Me paré en seco. Una gigantesca mujer negra se acercaba hacia mí, caminando pesada y lentamente. Vi el brillo del blanco de sus ojos y, casi al mismo tiempo, oí el suave chapoteo de sus pies descalzos. No llevaba nada de ropa, excepto una pequeña faldita amarilla y reluciente que parecía estar hecha de paja; sus pechos, enormes, colgaban y sus negros hombros eran del tamaño del muslo de una persona de altura media; pasó de largo, a un metro escaso de mí, sin ni siquiera mirarme, y se alejó balanceando sus caderas de elefante; me recordaba a aquellas esculturas esteatopígicas de la Edad de Piedra que suelen exponerse en los museos de Antropología. Giró hacia un lado en una curva del pasillo y desapareció por la puerta del camarote de Gibarian. Al abrirla, un foco de luz más fuerte, procedente del interior, la iluminó por un instante. La puerta se cerró silenciosamente y me quedé a solas. Con la mano derecha me agarré la palma de la mano izquierda y la apreté con todas mis fuerzas hasta que los huesos crujieron. Miré a mi alrededor, ausente. ¿Qué había pasado? ¿Quién era esa mujer? De pronto, como si alguien me hubiera golpeado, recordé la advertencia de Snaut. ¿Qué había querido decir? ¿Quién era aquella monstruosa Afrodita? ¿De dónde había salido? Di otro paso más, tan solo uno, hacia el camarote de Gibarian y una vez junto a la puerta me quedé inmóvil. Sabía de sobra que no iba a entrar. Tenía las ventanas de la nariz dilatadas. Había algo que no encajaba, algo iba mal. ¡Claro, eso era! Había esperado percibir el asqueroso y pronunciado hedor de su sudor, pero no noté nada, ni siquiera cuando aquella mujer se cruzó conmigo y apenas nos separaba un paso.

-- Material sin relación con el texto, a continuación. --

(* ===== verification/Prelude.v ===== *)
(** * Nodo: a verification library for the Nodo blockchain node

    Nodo is a proof-of-stake blockchain node written in C++.  This library models the
    parts of it that decide what money exists, who may sign, which block is final and
    which bytes of the network are believed, and proves the properties that make them
    correct.  Every definition keeps the name of the function it translates; the doc
    comment of each file names its source files.

    ** The parts of the program and where they are modelled

    Money.  [Utils] is [utils/Amount] (checked int64 amounts) and the text checks of
    [SafeScalar].  [CoinLots] is [core/CoinLot] and [core/CoinLotRegistry]: every unit
    of money belongs to a lot with an owner and an origin.  [CoinLotTransfer] is
    [core/CoinLotTransactionValidator]: choosing input lots, building a plan and
    applying it.  [LedgerState] is [core/State] with accounts, nonces, mint records and
    genesis rewards; it calls the two files before it.

    Transactions.  [Transactions] is [core/Transaction] with the policy of each
    transaction type: construction, ids, signing payloads, structure and authorization.
    [Mempool] is the pool of pending transactions: admission, replacement, eviction,
    pruning and the selection of a block.

    Stake and rewards.  [Staking] is [node/StakingRegistry] with stake accounts and
    positions: deposits, activation, unbonding, withdrawal, penalties and key rotation.
    [Rewards] is the emission of an epoch, its distribution to validators, the split of
    fees and the settlement of both on the accounts.  [ValidatorSets] chooses the
    validators of the next epoch within the churn limit and synchronizes their weight.

    Identity.  [Crypto] is hashing, hexadecimal text, keys, addresses and signature
    bundles.  [ValidatorRegistry] is the registry of validators, its lifecycle and the
    history of validator sets.

    Consensus.  [Quorum] has votes, the two-thirds threshold and certificates;
    [Evidence] the proofs of misbehaviour and their pool; [VotePool] the pool of votes,
    the network collector, timeouts and the round manager; [Schedule] who proposes at
    which height and round, and which epoch a height belongs to.  [Finality] is
    [consensus/BlockFinalizer] with the registry of finalized heights, fork choice and
    the median block time.  [ConsensusText] is the text form of votes, certificates,
    finalized records and evidence with their parsers.

    Chain.  [StateTrees] is [core/MerkleTree], [core/SparseMerkleTree] and
    [core/StateRootCalculator]; [Blocks] is [core/LedgerRecord], [core/Block] with its
    text form and [core/Blockchain].  [LightClient] is the verifier of light clients and
    the service of a full node that answers them; it composes [Blocks], [Finality] and
    [ConsensusText].

    Bytes.  [Encoding] is the canonical writer and reader; [Messages], [Payloads] and
    [History] are the codecs built on them; [Inbound] decides which envelopes of a peer
    are accepted; [Merkle] is the domain separated hashing and the Merkle trees of
    protocol v1; [Snapshot] transfers a state snapshot in chunks, each with a proof.

    ** How code is represented

    A C++ call is a [result]: it returns or throws one of the exceptions of [exn].  A
    mutating method is a computation [M S A] of this file: the object is the state, and
    when the method throws the state is what the code left behind, so that a failure
    half way through an update is visible.  An integer is a [Z]; [wrap64], [wrap32] and
    [as_i64] are written where the code relies on or can hit the width, and the checked
    operations are written with their checks.  [std::map] and [std::set] are [gmap] and
    [gset], iterated in key order where the order is observable; strings are Rocq strings of
    8-bit characters and byte vectors lists of integers between 0 and 255.  Structs are
    records, enums are inductive types, and a class with a virtual interface is a record
    or a type class.

    SHA-256 (OpenSSL) is the class [Sha256]; its hypotheses are the laws of
    [Sha256Spec] (a digest has 32 bytes) and, in theorems that speak of forgery, the
    absence of collisions among the finitely many inputs that the theorem names.  The
    signature schemes are records of functions without hypotheses.  The clock, the
    stores behind interfaces and the JSON string literals of the nlohmann library are
    arguments.

    Loops over a container are structural.  The others carry fuel: the allocation loop of
    a transfer needs at most 4 iterations per input lot, recursion over a Merkle tree at
    most 65 levels, and the eviction and selection loops of the mempool one iteration per
    entry, a layer of hashes halves at every step, the splitter of records takes one step
    per character, and a range of headers is counted down; in each case a lemma shows that the fuel is never used up, so the
    theorems speak about results and not only about what happens if there is one.

    ** What the theorems show

    Ledger: every operation refines an abstract ledger of balances and supply, on success
    and on failure, a creation of coins past an int64 of supply excepted (it throws half
    way); transfers move exactly what they declare, conserve every origin, are applied at
    most once, and a transfer that validation accepts is applied unless an id it generates
    is taken.  Transactions: a signature binds the whole transaction, authorization is
    exactly a bundle of the sender's key, the mempool stays consistent and within its
    limits, evicts only for better payers and selects blocks greedily.  Stake: every
    sequence of operations without deposits to rotated-away keys keeps the registry audited
    and conserves stake, and stake cannot leave before evidence about it is too old; such a
    deposit is accepted and breaks the audit.  Rewards: the emission of an epoch is capped
    and paid out in exact shares to everyone with accepted work and a positive score, and
    settlement creates and burns only what it records.  Registry: every operation is all or
    nothing and keeps the audit true (jailing and exits with a timestamp not before the
    registration), and a validator that left never regains weight.  Consensus: two
    certificates of one height and round agree when at most a third of the weight
    equivocates; quorums intersect; enough votes always give a certificate, also through
    the pool; evidence is accepted exactly for conflicting votes of registered keys; the
    proposer schedule never stalls and visits everyone.  Finality: the registry of
    finalized heights always matches the chain, finalization is all or nothing, fork choice
    never gives up a finalized block and the block time is the earliest allowed time or a
    weighted median that a minority cannot move.  Chain: the hash of the tip binds the whole
    history of chains that start with a genesis block, state roots bind the state when
    addresses are free of NUL characters, the sparse tree is the complete tree, and proofs of
    accounts and records are complete and sound.  Light clients: accepted header chains
    agree with each other when at most a third of the weight equivocates, accepted
    transaction proofs show the record, and the answers of a healthy node are accepted.
    Bytes: the codecs are canonical round trips, readers stay inside their buffers,
    replayed envelopes and unsolicited responses are refused, memory kept per peer is
    bounded.  Merkle proofs are complete and sound, and a snapshot is assembled exactly
    when all its chunks arrive and is then the committed one.  Statements about hashes hold
    unless SHA-256 collides on the texts they name.

    Some theorems of kind error state where the code does less than it means to; each is
    a concrete execution.

    ** Modelling notes

    Differences of timestamps in the request guard and the inbound validator are exact
    integers: the code's signed subtraction overflows only for clocks that are centuries
    apart.  [std::lower_bound] is the first element not below the key; it is applied to
    sorted vectors only.  [std::sort] with a strict total order is [merge_sort].
    Allocation failure and I/O errors of streams into memory are not represented.

    ** Not modelled

    Text forms that exist for logs only and some parsers (transactions, ledger snapshots,
    mint records); sockets, files and processes (p2p transport, storage, command line);
    the orchestration of the node (NodeOrchestrator, block production, persistence, the
    codecs of finalized artifacts), which is mostly I/O around the components above; the
    router that executes transactions, treasury and governance; restoring a staking
    registry; archives. *)
From stdpp Require Export base gmap strings list sorting pretty.
From Stdlib Require Export ZArith Lia.
Lemma consume_conserves_value_witness :
  ∃ r' l, spendable sample_registry "lot-a" "alice" l ∧
    sum_by CoinLot.amount split_outputs = CoinLot.amount l ∧
    r' !! "lot-a" = Some (spent_version l) ∧
    (∀ o, o ∈ split_outputs → r' !! CoinLot.id o = Some o) ∧
    activeSupply r' = activeSupply sample_registry.
Proof.
  exists (Registry.consumeLotAndCreateOutputs "lot-a" "alice" split_outputs sample_registry).2.
  apply (consume_conserves_value sample_registry "lot-a" "alice" split_outputs).
  - vm_compute. reflexivity.
  - vm_compute. reflexivity.
Defined.

Lemma consume_is_atomic_witness :
  (Registry.consumeLotAndCreateOutputs "lot-a" "alice" [sample_lot "o1" "bob" 30] sample_registry).2
  = sample_registry.
Proof.
  apply (consume_is_atomic sample_registry "lot-a" "alice" [sample_lot "o1" "bob" 30]
           (invalid_argument "CoinLot spend outputs must exactly equal input amount.")).
  - apply NoDup_singleton.
  - vm_compute. reflexivity.
Defined.

(** The distinctness hypothesis is needed: with two outputs of the same id
    the checks pass, the input is marked SPENT and the second [addLot] throws,
    so the exception leaves the registry with less active value than before. *)
Theorem consume_duplicate_outputs_lose_value :
  let outs := [sample_lot "o1" "bob" 30; sample_lot "o1" "bob" 70] in
  let res := Registry.consumeLotAndCreateOutputs "lot-a" "alice" outs sample_registry in
  res.1 = Throw (logic_error "CoinLot id already exists in registry.") ∧
  activeSupply sample_registry = 100 ∧ activeSupply res.2 = 30.
Proof. vm_compute. done. Qed.

End RegistryProperties.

No sé cuánto tiempo estuve allí de pie, apoyado contra el frío metal de la puerta. El silencio anegaba la Estación. El único sonido que llegaba a mis oídos era el lejano y monótono rumor de los compresores del aire acondicionado.

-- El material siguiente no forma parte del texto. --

(* ===== verification/CoinLotTransfer.v ===== *)
(** * core: transfers as movements of coin lots

    Models src/src/core/CoinLotTransferPlan.cpp,
    CoinLotTransactionValidationResult.cpp and CoinLotTransactionValidator.cpp:
    the choice of the input lots of a transfer, the construction of the output
    lots and the application of the plan to the registry.  The inner [while]
    loop that allocates one input lot runs on fuel; [allocate_total] shows that
    the fuel used is never exhausted. *)

From S2P Require Import Prelude Utils CoinLots.

(** [TransactionType], include/core/TransactionType.hpp. *)
Inductive TransactionType :=
| TRANSFER | BURN | STAKE_DEPOSIT | STAKE_UNLOCK | STAKE_WITHDRAW | STAKE_TOP_UP
| VALIDATOR_REGISTER | VALIDATOR_EXIT_REQUEST | VALIDATOR_UNJAIL_REQUEST
| VALIDATOR_KEY_ROTATE | GOVERNANCE_PROPOSE | GOVERNANCE_VOTE | GOVERNANCE_EXECUTE
| TYPE_COUNT.

#[global] Instance TransactionType_eq_dec : EqDecision TransactionType.
Proof. solve_decision. Defined.

(** The payload of a [Transaction]; its signature bundle is not read by any
    operation on lots. *)
Module Transaction.
Record t := mk {
  id : string;
  type : TransactionType;
  fromAddress : string;
  toAddress : string;
  amount : Amount;
  fee : Amount;
  nonce : Z;
  timestamp : Z;
  inputCoinLotIds : list string;
  data : string;
  chainId : string;
}.

Definition hasExplicitInputCoinLotIds (tx : t) : bool :=
  negb (bool_decide (inputCoinLotIds tx = [])).
End Transaction.
Abbreviation Transaction := Transaction.t.

(** [State::feePoolAddress()] *)
Definition feePoolAddress : string := "nodo_fee_pool".

Module TransferPlan.

Record t := mk {
  transactionId : string;
  senderAddress : string;
  recipientAddress : string;
  inputLotIds : list string;
  outputLots : list CoinLot;
  transferAmount : Amount;
  feeAmount : Amount;
  changeAmount : Amount;
  totalInputAmount : Amount;
}.

Definition totalOutputAmount (p : t) : result Amount := Amount.sum CoinLot.amount (outputLots p).
Definition totalDebitAmount (p : t) : result Amount := Amount.add (transferAmount p) (feeAmount p).

(** The loop over the input ids: non-empty and not seen before. *)
Fixpoint inputIdsValid (seen : gset string) (ids : list string) : bool :=
  match ids with
  | [] => true
  | i :: ids =>
      if empty_string i then false
      else if bool_decide (i ∈ seen) then false
      else inputIdsValid ({[ i ]} ∪ seen) ids
  end.

Fixpoint outputLotsValid (seen : gset string) (lots : list CoinLot) : bool :=
  match lots with
  | [] => true
  | l :: lots =>
      if negb (CoinLot.isValid l) then false
      else if negb (CoinLot.isAvailable l) then false
      else if bool_decide (CoinLot.id l ∈ seen) then false
      else outputLotsValid ({[ CoinLot.id l ]} ∪ seen) lots
  end.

Con la palma de la mano abierta, me propiné una ligera bofetada en la cara. Lentamente emprendí el camino hacia la emisora de radio. Mientras accionaba el picaporte, escuché una voz brusca, procedente de la estancia:

— ¿Quién anda ahí?

— Soy yo. Kelvin.

Encontré a Snaut sentado junto a la mesita empotrada, entre un montón de cajas de aluminio y la mesa de control del emisor; estaba comiendo, directamente de la lata, una conserva de carne. No sé por qué habría elegido para alojarse el cuarto de la emisora de radio. Me quedé allí de pie, atontado, junto a la puerta, sin poder apartar la vista del movimiento rítmico de sus mandíbulas al masticar. Súbitamente, sentí hambre. Me acerqué a las estanterías; de la pila de platos, elegí el menos polvoriento y me senté frente a Snaut. Durante un rato, masticamos en silencio; luego, Snaut se levantó, sacó un termo del armario de la pared y sirvió un vaso de caldo caliente para cada uno. Mientras colocaba el recipiente en el suelo — sobre la silla ya no quedaba espacio libre— preguntó:

— ¿Has visto a Sartorius?

— No. ¿Dónde está?

— Arriba.

Se refería al laboratorio. Seguimos comiendo en silencio hasta que oímos el chirrido de la chapa de la lata vacía. Era de noche en la emisora de radio. La ventana estaba herméticamente cerrada por fuera y cuatro fluorescentes redondos iluminaban el interior desde el techo. Sus reflejos reverberaban sobre la tapa de plástico del emisor.